Rare group carved in lead.

Italy , late 17th century

After a model by Stefano MADERNO (1576-1636)

Dimensions : H : 23,6 in

Hercules, leaning against a tree trunk, lifts Antee so that he no longer touches the ground.

The story

Antaeus, king of Libya, was the son of Poséidon and Gaia the Mother Earth. Anteus was a giant living in a cave under a cliff, feeding on lion flesh and sleeping on the ground to preserve and increase his colossal strength. His ability to gain strength when in contact with Earth (Gaia being his mother) made him invincible. Without mercy, he forced the foreigners who penetrated his territory to fight against him until exhaustion, then kill them. He then exhibited their remains on the paternal temple.
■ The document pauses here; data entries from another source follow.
(** Normalization is idempotent, leaves a full ref alone, and rewrites a
    scheduled run's short branch name consistently in the ref, the subject and
    the workflow reference. *)
Theorem normalized_consistent c :
  normalized (normalized c) = normalized c /\
  (starts_with (fc_git_ref c) "refs/" = true -> normalized c = c) /\
  (forall branch stem repo file,
     fc_git_ref c = branch -> is_empty branch = false -> starts_with branch "refs/" = false ->
     fc_sub c = stem +:+ ":ref:" +:+ branch ->
     fc_workflow_ref c = repo +:+ "/.forgejo/workflows/" +:+ file +:+ "@" +:+ branch ->
     let full := "refs/heads/" +:+ branch in
     fc_git_ref (normalized c) = full /\
     fc_sub (normalized c) = stem +:+ ":ref:" +:+ full /\
     fc_workflow_ref (normalized c) = repo +:+ "/.forgejo/workflows/" +:+ file +:+ "@" +:+ full).
Proof.
  assert (Hfix : forall d, starts_with (fc_git_ref d) "refs/" = true -> normalized d = d).
  { intros d Hd. unfold normalized. by rewrite Hd, orb_true_r. }
  split; [|split; [apply Hfix|]].
  - destruct (is_empty (fc_git_ref c) || starts_with (fc_git_ref c) "refs/") eqn:Hg.
    { assert (normalized c = c) as -> by (unfold normalized; by rewrite Hg).
      unfold normalized. by rewrite Hg. }
    apply Hfix. unfold normalized. rewrite Hg. simpl.
    apply starts_with_spec. exists ("heads/" +:+ fc_git_ref c). done.
  - intros branch stem repo file Hb Hne Hnr Hsub Hwf. unfold normalized.
    rewrite Hb, Hne, Hnr. simpl.
    assert (strip_suffix (fc_sub c) (":ref:" +:+ branch) = Some stem) as ->
      by (by apply strip_suffix_spec).
    assert (strip_suffix (fc_workflow_ref c) ("@" +:+ branch)
      = Some (repo +:+ "/.forgejo/workflows/" +:+ file)) as ->.
    { apply strip_suffix_spec. by rewrite Hwf, <- !string_app_assoc. }
    simpl. repeat split. by rewrite <- !string_app_assoc.
Qed.
#[export] Instance StoreError_eq_dec : EqDecision StoreError.
Proof. solve_decision. Defined.

Inductive WorkerError :=
| WorkerFailed (message : string)
| WorkerCapacity (message : string).

#[export] Instance WorkerError_eq_dec : EqDecision WorkerError.
Proof. solve_decision. Defined.

Definition worker_error_new (message : string) : WorkerError :=
  WorkerFailed (bounded_text message 512).

Definition worker_error_capacity (message : string) : WorkerError :=
  WorkerCapacity (bounded_text message 512).

Definition is_capacity (e : WorkerError) : bool :=
  match e with WorkerCapacity _ => true | WorkerFailed _ => false end.

Inductive ManagerError :=
| UnknownProfile (name : string)
| Busy (reason : BusyReason) (holder : option AllocationId)
| NotFound (id : AllocationId)
| DuplicateAllocation (id : AllocationId)
| InvalidVmName (message : string)
| UnknownHotGuest (name : string)
| InvalidRunnerLabel (message : string)
| RequestExceedsProfile
| InvalidRequest
| ShuttingDown
| InvalidRunnerId
| AuthorizationE (e : AuthorizationError)
| TransitionE (e : StateTransitionError)
| HotTransitionE (e : HotTransitionError)
| StoreE (e : StoreError)
| WorkerE (e : WorkerError).

#[export] Instance ManagerError_eq_dec : EqDecision ManagerError.
Proof. solve_decision. Defined.

Definition busy (reason : BusyReason) (holder : option AllocationId) : ManagerError :=
  Busy reason holder.

(** ** Entries

    [e_sent] is the value last pushed through the entry's watch channel and
    [e_cancelled] whether its cancellation token has fired. *)

Record Entry := mkEntry {
  e_allocation : Allocation;
  e_sent : Allocation;
  e_cancelled : bool;
  e_is_supervised : bool;
  e_is_terminalizing : bool;
}.

#[export] Instance Entry_eta : Eta Entry := fun e =>
  mkEntry (e_allocation e) (e_sent e) (e_cancelled e) (e_is_supervised e)
    (e_is_terminalizing e).

Record CommittedCapacity := {
  cc_active : Z;      (* usize *)
  cc_cpu_count : Z;   (* u32 *)
  cc_memory_mb : Z;   (* u32 *)
  cc_storage_mb : Z;  (* u64 *)
}.

Definition no_capacity : CommittedCapacity :=
  {| cc_active := 0; cc_cpu_count := 0; cc_memory_mb := 0; cc_storage_mb := 0 |}.

(** One more guest, every dimension saturating at its width. *)
Definition charge (total : CommittedCapacity) (size : GuestSize) : CommittedCapacity :=
  {| cc_active := cc_active total + 1;
     cc_cpu_count := sat_add u32_max (cc_cpu_count total) (cpu_count size);
     cc_memory_mb := sat_add u32_max (cc_memory_mb total) (memory_mb size);
     cc_storage_mb := sat_add u64_max (cc_storage_mb total) (storage_mb size) |}.

Section admission.
Context {HO : HashOrder}.
Implicit Types entries : gmap string Entry.

(** [entries.values().map(|entry| &entry.allocation)]. *)
Definition allocations entries : list Allocation := map e_allocation (hash_values entries).

Definition active_allocations entries : list Allocation :=
  List.filter (fun a => negb (is_terminal (a_state a))) (allocations entries).

Definition is_live_producer (profile : ProfileName) (a : Allocation) : bool :=
  negb (is_terminal (a_state a)) && bool_decide (a_mode a = Regenerate)
  && bool_decide (rq_profile (a_request a) = profile).

Definition ensure_sole_producer entries (profile : ProfileName) (mode : AllocationMode) :
    result ManagerError unit :=
  if negb (bool_decide (mode = Regenerate)) then Ok tt
  else match List.find (is_live_producer profile) (allocations entries) with
       | Some holder => Err (busy Regenerating (Some (a_id holder)))
       | None => Ok tt
       end.

(** [is_owned_name]. *)
Definition is_owned_name (m : HostMachine) (names : gset string) : bool :=
  bool_decide (hm_ownership m = Owned) && bool_decide (hm_name m ∈ names).

Definition hot_names (hot : list HotGuest) (machines : list HostMachine) : gset string :=
  let owned : gset string := list_to_set (map hm_name (List.filter (fun m =>
    is_running m && bool_decide (hm_ownership m = Owned)) machines)) in
  list_to_set (List.filter (fun name => bool_decide (name ∈ owned))
    (map hg_vm_name (List.filter (fun g => is_holding_machine (hg_state g)) hot))).

Definition active_names (active : list Allocation) : gset string :=
  list_to_set (map a_vm_name active).

(** A running machine no live entry and no pool record accounts for. *)
Definition is_unaccounted (owned hot : gset string) (m : HostMachine) : bool :=
  is_running m && negb (is_owned_name m owned) && negb (bool_decide (hm_name m ∈ hot)).

Definition foreign_running (active : list Allocation) (machines : list HostMachine)
    (hot : gset string) : Z :=
  Z.of_nat (Datatypes.length (List.filter (is_unaccounted (active_names active) hot) machines)).

Definition terminal_created (a : Allocation) : bool :=
  is_terminal (a_state a) && a_vm_created a.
We do not know if it is Héraclèsdecided to put an end to this barbarous practice, who defied Antée or if it is Antée who challenged Heraclès. The two pugilists prepared for battle : one and the other took off their lion skin, then while Heracles was oiling in the Olympic way, Antée poured hot sand on the limbs to increase his contact with the earth.

Heracles had decided to spare his strength and to tire Anteus, but after having thrown him on the ground all along, he was stupefied to see his muscles regenerated by the Mother Earth. The two ennemies started again to fight, and Antee voluntarily threw himself on the ground to become more powerful. Heracles, then understanding his maneuver, lifted him from the ground, broke his ribs, and, despite the terrible groans of Mother Earth, kept him in the air until he expired

Antée's massive body was buried by Heracles under the Charf hill near Tangier, a town which is said to have been founded by the son of Heracles, Tingis, and Antée’s wife named Tingé.